Otro texto muy referido es “El marxismo y la cuestión nacional” (1913) de Iósif Stalin. Para Stalin, el derecho de libre determinación apela a la capacidad de los pueblos para trazar sus propios destinos sin injerencias externas. «Nadie tiene derecho a inmiscuirse por la fuerza en la vida de una nación, a destruir sus escuelas y demás instituciones, a atentar contra sus hábitos y costumbres, a poner trabas a su idioma, a restringir sus derechos». La autodeterminación permite a una nación federarse con otras o separarse por completo. Todas las naciones, concluye Stalin, son iguales en derechos.

El debate vasco mira de reojo a las revoluciones periféricas. En la naciente República Popular China, la lucha de clases se viste bajo la apariencia de lucha nacional y en Vietnam, Ho Chi Minh se adhiere a las tesis de Lenin en su batalla anticolonial. Otra revolución icónica salpica las polémicas vascas: el levantamiento guerrillero de Sierra Maestra ofrece una referencia marxista antidogmática y orientada a la praxis rebelde. Para Fidel Castro, el sujeto revolucionario es el pueblo cubano de los oprimidos, el de los obreros, los campesinos, los maestros, los pequeños comerciantes y los profesionales.

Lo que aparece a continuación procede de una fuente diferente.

(** With capacity for it: the 32 payload bytes are written into the caller's
    array from the slice's offset on, and the store has no other change. *)
Lemma ParseHash_reuse_store (lb : positive) (b : list byte) :
  32 <= Mem.scap hashbuf -> Mem.base hashbuf = Some lb -> h !! lb = Some b ->
  ParseHash h payload pos hashbuf =
    Done (<[lb := list_inserts (Z.to_nat (Mem.off hashbuf))
                    (window (Mem.view h payload) p 32) b]> h,
          (Mem.MkSlice (Some lb) (Mem.off hashbuf) 32 (Mem.scap hashbuf), p + 32, None)).
Proof.
  intros Hcap Hbase Hb. rewrite ParseHash_tail.
  destruct payload_array as (lp & a & Hlp & Ha & Hoff & Hp & Hin).
  unfold ensureEnoughSize, Mem.reslice.
  replace (Mem.scap hashbuf <? 32) with false by lia.
  replace (0 <=? 0) with true by lia. replace (0 <=? 32) with true by lia.
  replace (32 <=? Mem.scap hashbuf) with true by lia. cbn -[Z.min].
  unfold Mem.copy. cbn -[Z.min]. rewrite Hbase, Hb.
  rewrite ?Z.add_0_r, ?Z.sub_0_r.
  destruct (payload_elems h lp a Hlp Ha Ha) as [-> _]. reflexivity.
Qed.

End StoreAfterHash.

Section StoreLemmas.

Lemma list_inserts_idem (o : nat) (k l : list byte) :
  list_inserts o k (list_inserts o k l) = list_inserts o k l.
Proof.
  apply list_eq. intros j.
  destruct (decide (j < length l)%nat) as [Hj | Hj].
  - destruct (decide (o <= j < o + length k)%nat) as [Hin | Hout].
    + rewrite !list_lookup_inserts by (rewrite ?length_inserts; lia). reflexivity.
    + destruct (decide (j < o)%nat).
      * rewrite list_lookup_inserts_lt by lia. reflexivity.
      * rewrite list_lookup_inserts_ge by lia. reflexivity.
  - rewrite !lookup_ge_None_2 by (rewrite ?length_inserts; lia). reflexivity.
Qed.

Lemma list_inserts_whole (k l : list byte) :
  length k = length l -> list_inserts 0 k l = k.
Proof.
  intros Hlen. rewrite <- (app_nil_r k) at 1. now apply list_inserts_0_l.
Qed.

(** A slice sees the same cells in two stores that agree on its array. *)
Lemma view_agree (h h1 : Mem.heap) (s : Mem.slice) :
  (forall l, Mem.base s = Some l -> h1 !! l = h !! l) ->
  Mem.view h1 s = Mem.view h s.
Proof.
  intros Hsame. unfold Mem.view, Mem.array.
  destruct (Mem.base s) as [l |]; [| reflexivity]. now rewrite (Hsame l eq_refl).
Qed.

Lemma valid_agree (h h1 : Mem.heap) (s : Mem.slice) :
  (forall l, Mem.base s = Some l -> h1 !! l = h !! l) ->
  Mem.valid h s -> Mem.valid h1 s.
Proof.
  intros Hsame (Hl & Hc & Hb). split; [exact Hl |]. split; [exact Hc |].
  destruct (Mem.base s) as [l |]; [| exact Hb]. now rewrite (Hsame l eq_refl).
Qed.

End StoreLemmas.

(** C8: for a 32-byte string element that fits in the buffer, a call with an
    output buffer of capacity at least 32 returns the caller's buffer cut to
    length 32 (same array, same offset, same capacity), allocates no array,
    changes no other array, and leaves the 32 payload bytes in the returned
    slice; a call with a smaller capacity allocates a new array of exactly
    the 32 payload bytes, returns it with length and capacity 32, and leaves
    every array of the caller as it was. *)
Theorem ParseHash_buffer_reuse
    (h : Mem.heap) (payload hashbuf : Mem.slice) (pos p : Z) :
  Mem.valid h payload -> Mem.valid h hashbuf ->
  ParsePrefix (Mem.view h payload) pos = Done (p, 32, false, None) ->
  p + 32 <= Mem.slen payload ->
  (32 <= Mem.scap hashbuf ->
     let out := Mem.MkSlice (Mem.base hashbuf) (Mem.off hashbuf) 32 (Mem.scap hashbuf) in
     exists h',
       ParseHash h payload pos hashbuf = Done (h', (out, p + 32, None)) /\
       dom h' = dom h /\
       (forall l, Mem.base hashbuf <> Some l -> h' !! l = h !! l) /\
       Mem.elems h' out = window (Mem.view h payload) p 32 /\
       length (Mem.elems h' out) = 32%nat) /\
  (Mem.scap hashbuf < 32 ->
     let l := fresh (dom h) in
     let out := Mem.MkSlice (Some l) 0 32 32 in
     exists h',
       ParseHash h payload pos hashbuf = Done (h', (out, p + 32, None)) /\
       (l ∉ dom h) /\ dom h' = {[l]} ∪ dom h /\
       (forall l', l' ∈ dom h -> h' !! l' = h !! l') /\
       h' !! l = Some (window (Mem.view h payload) p 32) /\
       Mem.elems h' out = window (Mem.view h payload) p 32 /\
       length (Mem.elems h' out) = 32%nat).
Proof.
  intros Hpay Hbuf Hprefix Hfit.
  destruct (ParseHash_copy h payload hashbuf pos p Hpay Hbuf Hprefix Hfit)
    as (h' & Hrun & Helems & Hlen & Hfresh & Hreuse).
  split.
  - intros Hcap out. replace (Mem.scap hashbuf <? 32) with false in * by lia.
    destruct (Hreuse Hcap) as [Hdom Hother].
    exists h'. repeat split; assumption.
  - intros Hcap l out. replace (Mem.scap hashbuf <? 32) with true in * by lia.
    pose proof (ParseHash_fresh_store h payload hashbuf pos p Hpay Hprefix Hfit Hcap)
      as Hstore.
    rewrite Hstore in Hrun. injection Hrun as Hh'.
    exists h'. split; [rewrite Hstore, Hh'; reflexivity |].
    split; [apply is_fresh |].
    split; [rewrite <- Hh'; apply dom_insert_L |].
    split; [exact (Hfresh Hcap) |].
    split; [rewrite <- Hh'; apply lookup_insert_eq |].
    split; assumption.
Qed.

En 1971, se establece un vistoso hito en el debate nacional vasco. A petición de los procesados de Burgos, Jean-Paul Sartre escribe una fugaz reflexión sobre el conflicto territorial español y francés. En ambos casos, sostiene Sartre, comunistas y socialistas coinciden con los conservadores en la defensa irreflexiva de la unidad nacional. Esa unidad, añade, ha sido construida a lo largo de los siglos por la clase dominante. Sartre reprocha al PCE que trate de arrastrar a los trabajadores vascos hacia una lucha de clases «químicamente pura» y critica al PNV por aspirar a una independencia bajo una estructura capitalista. Además, el filósofo francés pronostica que la llegada de la democracia a España diluirá las aspiraciones independentistas y creará una amplia facción reformista vasca aliada con el gobierno y satisfecha con un «estatuto federalista y otorgado».

El debate político de aquellos años puede parecernos un territorio inhóspito, un galimatías poblado de tecnicismos y disputas estériles. No obstante, la querella territorial ha contribuido en nuestros días a ahondar en la crisis del régimen. Nos encaminamos hacia las cuartas elecciones generales en los últimos cuatro años y la sombra del juicio contra el procés acecha a la vuelta de la esquina. El año que viene se cumplen cincuenta años del Proceso de Burgos y la mayoría de los interrogantes que se formulaban entonces permanecen aún sin resolver. Medio siglo ya. Y parece que va para largo.